Data Block Start
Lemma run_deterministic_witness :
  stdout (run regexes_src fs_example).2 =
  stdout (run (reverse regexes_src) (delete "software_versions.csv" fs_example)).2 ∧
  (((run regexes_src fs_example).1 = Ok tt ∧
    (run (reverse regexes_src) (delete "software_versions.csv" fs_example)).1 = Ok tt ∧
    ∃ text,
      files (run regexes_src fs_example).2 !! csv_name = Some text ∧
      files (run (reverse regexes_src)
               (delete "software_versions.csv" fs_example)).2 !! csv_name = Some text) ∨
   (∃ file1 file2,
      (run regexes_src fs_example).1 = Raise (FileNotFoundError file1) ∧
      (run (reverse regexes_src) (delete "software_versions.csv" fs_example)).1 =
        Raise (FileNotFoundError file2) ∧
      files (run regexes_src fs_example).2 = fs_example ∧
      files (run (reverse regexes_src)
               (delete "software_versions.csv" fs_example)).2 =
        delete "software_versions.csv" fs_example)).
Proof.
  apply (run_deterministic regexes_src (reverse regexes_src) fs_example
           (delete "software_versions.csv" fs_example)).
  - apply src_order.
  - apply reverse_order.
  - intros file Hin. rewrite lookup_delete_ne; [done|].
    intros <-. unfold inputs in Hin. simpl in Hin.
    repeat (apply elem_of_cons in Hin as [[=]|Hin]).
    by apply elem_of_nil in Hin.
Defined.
Data Block End
Data Block Start
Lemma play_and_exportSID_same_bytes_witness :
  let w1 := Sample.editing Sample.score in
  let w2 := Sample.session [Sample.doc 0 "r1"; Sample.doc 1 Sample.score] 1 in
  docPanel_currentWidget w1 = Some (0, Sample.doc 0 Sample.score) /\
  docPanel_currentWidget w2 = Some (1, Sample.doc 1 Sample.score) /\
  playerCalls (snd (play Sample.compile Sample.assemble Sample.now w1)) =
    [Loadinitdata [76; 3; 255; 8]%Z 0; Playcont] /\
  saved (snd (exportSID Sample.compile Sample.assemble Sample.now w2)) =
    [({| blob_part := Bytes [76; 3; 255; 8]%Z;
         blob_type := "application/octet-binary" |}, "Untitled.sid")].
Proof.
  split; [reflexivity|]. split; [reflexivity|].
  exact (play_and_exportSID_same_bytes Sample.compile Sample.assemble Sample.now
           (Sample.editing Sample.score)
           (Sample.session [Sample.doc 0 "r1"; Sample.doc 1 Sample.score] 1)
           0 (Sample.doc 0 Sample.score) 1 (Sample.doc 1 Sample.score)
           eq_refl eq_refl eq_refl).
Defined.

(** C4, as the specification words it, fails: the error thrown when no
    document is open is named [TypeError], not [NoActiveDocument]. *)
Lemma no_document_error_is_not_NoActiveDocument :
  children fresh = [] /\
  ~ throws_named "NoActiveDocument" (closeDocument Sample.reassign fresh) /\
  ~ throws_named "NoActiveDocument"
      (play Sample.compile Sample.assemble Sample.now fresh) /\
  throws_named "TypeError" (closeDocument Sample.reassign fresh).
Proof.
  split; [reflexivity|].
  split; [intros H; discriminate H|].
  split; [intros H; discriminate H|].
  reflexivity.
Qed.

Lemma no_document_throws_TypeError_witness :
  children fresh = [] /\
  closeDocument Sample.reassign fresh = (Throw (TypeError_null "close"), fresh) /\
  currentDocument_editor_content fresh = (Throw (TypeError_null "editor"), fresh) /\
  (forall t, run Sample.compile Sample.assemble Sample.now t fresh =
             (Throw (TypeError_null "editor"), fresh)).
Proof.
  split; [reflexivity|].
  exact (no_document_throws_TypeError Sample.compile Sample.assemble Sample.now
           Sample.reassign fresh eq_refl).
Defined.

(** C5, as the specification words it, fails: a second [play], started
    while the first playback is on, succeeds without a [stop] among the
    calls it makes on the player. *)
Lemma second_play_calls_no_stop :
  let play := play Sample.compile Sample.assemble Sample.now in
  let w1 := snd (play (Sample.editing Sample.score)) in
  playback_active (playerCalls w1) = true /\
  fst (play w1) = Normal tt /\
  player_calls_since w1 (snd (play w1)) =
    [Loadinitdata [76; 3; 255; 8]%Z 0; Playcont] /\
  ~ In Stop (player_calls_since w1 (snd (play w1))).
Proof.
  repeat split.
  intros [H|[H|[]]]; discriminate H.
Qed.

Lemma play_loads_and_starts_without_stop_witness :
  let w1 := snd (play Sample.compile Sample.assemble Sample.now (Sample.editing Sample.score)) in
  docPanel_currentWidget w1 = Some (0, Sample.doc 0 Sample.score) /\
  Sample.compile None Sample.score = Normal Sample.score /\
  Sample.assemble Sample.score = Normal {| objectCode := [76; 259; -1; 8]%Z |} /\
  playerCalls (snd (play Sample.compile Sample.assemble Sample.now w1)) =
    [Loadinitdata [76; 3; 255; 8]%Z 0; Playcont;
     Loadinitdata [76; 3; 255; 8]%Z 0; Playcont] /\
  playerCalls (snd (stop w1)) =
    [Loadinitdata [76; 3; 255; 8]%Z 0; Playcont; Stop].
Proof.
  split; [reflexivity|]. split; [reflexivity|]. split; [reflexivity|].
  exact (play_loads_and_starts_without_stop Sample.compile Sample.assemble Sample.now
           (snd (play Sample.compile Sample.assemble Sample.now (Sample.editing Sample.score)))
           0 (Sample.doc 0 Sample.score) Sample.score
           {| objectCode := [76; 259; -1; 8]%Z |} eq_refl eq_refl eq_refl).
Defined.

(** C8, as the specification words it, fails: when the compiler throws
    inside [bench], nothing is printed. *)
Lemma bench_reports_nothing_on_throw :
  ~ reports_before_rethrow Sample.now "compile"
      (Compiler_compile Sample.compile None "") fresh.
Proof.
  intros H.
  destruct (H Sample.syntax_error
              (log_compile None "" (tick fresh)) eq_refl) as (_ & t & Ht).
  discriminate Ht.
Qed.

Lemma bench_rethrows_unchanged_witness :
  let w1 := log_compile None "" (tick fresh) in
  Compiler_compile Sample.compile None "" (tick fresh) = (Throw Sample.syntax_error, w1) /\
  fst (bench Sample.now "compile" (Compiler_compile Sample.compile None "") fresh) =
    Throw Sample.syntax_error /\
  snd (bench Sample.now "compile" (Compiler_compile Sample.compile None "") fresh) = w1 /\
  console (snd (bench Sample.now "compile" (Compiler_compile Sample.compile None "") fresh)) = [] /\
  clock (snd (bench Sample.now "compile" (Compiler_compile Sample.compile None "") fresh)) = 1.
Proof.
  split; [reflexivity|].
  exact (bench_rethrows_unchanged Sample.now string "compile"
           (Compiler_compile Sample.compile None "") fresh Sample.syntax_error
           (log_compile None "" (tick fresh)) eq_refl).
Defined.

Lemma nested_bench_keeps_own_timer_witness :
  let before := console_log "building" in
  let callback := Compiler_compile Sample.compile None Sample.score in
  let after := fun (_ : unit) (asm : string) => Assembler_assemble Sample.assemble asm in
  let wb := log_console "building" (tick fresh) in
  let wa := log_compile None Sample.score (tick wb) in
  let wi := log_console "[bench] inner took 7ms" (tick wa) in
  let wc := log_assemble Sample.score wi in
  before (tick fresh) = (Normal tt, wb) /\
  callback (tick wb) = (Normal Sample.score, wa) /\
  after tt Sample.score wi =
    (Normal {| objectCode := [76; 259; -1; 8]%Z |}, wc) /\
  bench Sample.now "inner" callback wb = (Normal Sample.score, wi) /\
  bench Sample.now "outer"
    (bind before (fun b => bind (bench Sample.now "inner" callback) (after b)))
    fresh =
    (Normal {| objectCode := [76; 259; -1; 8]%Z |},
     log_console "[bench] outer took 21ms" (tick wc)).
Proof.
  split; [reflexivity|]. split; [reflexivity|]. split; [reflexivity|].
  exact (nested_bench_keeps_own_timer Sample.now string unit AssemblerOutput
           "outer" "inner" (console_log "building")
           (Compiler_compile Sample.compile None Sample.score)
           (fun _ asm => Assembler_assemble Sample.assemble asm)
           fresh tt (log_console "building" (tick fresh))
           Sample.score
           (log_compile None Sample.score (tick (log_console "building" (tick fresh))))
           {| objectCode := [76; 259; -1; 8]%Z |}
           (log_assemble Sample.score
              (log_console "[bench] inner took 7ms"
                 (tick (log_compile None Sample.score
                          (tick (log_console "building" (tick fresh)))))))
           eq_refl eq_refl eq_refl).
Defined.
Data Block End
Data Block Start
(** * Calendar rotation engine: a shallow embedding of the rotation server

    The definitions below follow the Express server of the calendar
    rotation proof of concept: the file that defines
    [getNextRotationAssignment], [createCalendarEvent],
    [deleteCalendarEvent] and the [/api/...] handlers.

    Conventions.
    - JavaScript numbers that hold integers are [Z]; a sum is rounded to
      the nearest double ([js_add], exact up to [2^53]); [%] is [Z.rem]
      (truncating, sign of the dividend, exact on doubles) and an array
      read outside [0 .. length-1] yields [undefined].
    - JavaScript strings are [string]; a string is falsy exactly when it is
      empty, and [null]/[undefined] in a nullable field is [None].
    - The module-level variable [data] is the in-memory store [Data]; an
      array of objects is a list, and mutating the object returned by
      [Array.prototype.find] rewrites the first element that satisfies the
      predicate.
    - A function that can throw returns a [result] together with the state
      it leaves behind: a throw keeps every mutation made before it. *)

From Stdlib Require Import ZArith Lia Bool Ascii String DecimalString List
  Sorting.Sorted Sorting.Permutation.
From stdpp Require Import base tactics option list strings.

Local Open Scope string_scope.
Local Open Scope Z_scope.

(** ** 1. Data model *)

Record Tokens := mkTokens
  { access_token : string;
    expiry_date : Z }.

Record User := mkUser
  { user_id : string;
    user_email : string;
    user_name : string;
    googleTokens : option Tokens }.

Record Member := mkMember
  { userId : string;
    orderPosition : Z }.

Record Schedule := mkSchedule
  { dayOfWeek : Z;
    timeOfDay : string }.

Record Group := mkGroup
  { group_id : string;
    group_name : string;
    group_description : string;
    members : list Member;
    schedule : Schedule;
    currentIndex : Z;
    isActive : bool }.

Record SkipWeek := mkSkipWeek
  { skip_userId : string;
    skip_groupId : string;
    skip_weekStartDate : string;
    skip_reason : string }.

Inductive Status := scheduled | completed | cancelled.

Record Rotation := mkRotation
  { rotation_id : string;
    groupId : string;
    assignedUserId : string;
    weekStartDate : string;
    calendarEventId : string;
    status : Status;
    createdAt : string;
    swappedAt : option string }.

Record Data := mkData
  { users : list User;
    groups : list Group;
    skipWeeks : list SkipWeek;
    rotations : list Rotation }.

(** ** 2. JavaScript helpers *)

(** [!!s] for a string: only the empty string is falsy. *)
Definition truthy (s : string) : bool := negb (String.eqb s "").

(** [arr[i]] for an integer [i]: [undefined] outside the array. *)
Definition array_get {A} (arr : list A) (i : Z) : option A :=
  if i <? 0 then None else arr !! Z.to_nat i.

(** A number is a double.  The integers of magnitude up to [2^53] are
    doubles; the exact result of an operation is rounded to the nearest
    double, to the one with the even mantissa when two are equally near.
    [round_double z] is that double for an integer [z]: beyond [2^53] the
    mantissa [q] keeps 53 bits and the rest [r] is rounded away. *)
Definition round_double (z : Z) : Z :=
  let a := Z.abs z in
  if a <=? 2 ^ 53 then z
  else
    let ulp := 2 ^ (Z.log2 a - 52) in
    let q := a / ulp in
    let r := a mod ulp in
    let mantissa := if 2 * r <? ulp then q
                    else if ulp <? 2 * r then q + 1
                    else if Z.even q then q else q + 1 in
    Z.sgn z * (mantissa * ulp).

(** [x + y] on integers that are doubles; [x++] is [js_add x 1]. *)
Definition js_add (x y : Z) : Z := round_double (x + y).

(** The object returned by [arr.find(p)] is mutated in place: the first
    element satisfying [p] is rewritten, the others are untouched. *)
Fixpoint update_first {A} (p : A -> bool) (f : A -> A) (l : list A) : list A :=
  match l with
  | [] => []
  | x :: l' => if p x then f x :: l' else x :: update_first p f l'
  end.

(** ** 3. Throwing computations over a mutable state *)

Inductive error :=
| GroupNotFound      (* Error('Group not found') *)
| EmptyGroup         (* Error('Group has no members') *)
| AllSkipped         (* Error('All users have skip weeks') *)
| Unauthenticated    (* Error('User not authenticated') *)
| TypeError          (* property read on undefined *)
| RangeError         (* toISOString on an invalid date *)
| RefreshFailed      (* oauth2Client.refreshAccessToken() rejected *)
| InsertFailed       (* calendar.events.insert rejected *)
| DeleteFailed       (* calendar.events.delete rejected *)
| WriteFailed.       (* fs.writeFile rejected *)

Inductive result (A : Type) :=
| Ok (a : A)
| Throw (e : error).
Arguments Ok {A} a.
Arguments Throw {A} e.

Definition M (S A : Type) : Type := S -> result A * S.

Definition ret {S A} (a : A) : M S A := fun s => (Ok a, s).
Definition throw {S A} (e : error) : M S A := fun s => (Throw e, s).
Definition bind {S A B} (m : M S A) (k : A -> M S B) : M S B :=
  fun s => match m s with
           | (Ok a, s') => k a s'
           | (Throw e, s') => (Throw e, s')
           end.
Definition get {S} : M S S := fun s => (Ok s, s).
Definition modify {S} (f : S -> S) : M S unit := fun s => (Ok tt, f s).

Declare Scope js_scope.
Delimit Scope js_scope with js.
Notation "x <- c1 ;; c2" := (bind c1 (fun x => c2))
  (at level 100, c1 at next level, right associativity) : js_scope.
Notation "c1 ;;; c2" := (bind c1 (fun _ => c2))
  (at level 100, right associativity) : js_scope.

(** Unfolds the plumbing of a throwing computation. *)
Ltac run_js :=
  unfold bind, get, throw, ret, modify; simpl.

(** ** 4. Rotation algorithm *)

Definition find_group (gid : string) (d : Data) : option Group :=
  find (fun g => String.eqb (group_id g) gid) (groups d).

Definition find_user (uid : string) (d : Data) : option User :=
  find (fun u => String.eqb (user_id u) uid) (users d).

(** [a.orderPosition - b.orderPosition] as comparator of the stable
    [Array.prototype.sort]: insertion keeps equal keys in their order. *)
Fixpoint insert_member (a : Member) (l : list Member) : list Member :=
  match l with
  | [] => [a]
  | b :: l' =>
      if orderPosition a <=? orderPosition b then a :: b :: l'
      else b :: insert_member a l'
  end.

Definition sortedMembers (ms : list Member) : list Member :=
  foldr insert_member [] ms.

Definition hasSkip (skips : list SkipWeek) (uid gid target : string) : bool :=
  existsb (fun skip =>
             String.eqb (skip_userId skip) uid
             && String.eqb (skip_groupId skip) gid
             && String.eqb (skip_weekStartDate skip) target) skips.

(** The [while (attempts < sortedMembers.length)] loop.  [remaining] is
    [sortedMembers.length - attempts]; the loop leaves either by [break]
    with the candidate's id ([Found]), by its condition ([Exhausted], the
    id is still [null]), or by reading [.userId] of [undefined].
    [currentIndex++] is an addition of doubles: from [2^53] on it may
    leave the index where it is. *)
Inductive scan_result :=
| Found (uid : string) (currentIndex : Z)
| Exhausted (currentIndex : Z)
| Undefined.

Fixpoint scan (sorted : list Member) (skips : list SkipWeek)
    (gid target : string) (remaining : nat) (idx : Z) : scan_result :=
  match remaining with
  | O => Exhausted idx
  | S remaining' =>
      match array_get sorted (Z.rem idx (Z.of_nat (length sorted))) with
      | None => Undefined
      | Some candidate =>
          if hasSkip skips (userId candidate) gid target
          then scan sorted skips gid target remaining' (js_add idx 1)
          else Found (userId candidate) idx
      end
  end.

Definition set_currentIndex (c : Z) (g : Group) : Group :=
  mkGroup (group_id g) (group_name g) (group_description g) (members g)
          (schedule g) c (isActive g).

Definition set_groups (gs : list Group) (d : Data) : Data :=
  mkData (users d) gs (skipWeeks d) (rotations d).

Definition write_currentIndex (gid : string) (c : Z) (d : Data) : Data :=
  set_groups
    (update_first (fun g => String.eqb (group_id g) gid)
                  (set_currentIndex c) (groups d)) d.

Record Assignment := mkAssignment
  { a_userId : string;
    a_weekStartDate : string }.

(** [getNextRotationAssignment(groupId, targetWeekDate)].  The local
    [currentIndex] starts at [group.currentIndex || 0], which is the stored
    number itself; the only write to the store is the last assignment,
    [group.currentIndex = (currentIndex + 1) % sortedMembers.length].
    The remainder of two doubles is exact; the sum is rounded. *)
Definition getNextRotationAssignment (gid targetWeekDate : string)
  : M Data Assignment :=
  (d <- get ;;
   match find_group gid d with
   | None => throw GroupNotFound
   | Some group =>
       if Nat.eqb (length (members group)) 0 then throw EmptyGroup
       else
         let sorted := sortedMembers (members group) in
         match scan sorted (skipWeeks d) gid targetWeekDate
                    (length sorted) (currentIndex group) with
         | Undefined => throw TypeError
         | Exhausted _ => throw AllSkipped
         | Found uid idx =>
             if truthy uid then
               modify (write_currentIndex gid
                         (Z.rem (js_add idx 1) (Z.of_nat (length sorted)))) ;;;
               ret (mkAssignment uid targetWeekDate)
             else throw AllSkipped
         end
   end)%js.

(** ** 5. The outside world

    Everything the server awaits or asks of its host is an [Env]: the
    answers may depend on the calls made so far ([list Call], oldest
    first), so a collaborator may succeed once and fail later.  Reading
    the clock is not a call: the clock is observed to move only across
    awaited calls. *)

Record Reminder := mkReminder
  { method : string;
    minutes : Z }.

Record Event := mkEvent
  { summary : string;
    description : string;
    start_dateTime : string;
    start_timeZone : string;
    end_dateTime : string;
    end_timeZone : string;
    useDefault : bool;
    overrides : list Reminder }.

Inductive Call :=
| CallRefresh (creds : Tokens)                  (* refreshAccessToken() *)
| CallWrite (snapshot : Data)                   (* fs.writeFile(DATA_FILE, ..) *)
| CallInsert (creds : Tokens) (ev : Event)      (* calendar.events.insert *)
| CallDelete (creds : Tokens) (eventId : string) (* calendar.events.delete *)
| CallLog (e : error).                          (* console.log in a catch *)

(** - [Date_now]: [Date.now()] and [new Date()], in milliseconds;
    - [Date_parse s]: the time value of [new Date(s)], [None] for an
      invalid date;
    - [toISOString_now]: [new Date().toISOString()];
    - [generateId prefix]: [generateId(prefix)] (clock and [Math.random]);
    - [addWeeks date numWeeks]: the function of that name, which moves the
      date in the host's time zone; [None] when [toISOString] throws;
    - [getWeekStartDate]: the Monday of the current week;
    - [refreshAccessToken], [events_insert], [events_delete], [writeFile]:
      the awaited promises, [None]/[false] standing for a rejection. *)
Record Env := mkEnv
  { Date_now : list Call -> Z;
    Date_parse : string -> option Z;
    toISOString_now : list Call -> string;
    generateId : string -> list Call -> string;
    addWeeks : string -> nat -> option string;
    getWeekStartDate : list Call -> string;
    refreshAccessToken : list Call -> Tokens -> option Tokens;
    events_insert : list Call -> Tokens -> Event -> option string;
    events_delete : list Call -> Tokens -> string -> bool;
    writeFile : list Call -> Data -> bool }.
Data Block End
Task brief =>
Please give the number of lines in the listing that hold "JavaScript", and no other text.

Task response =>
3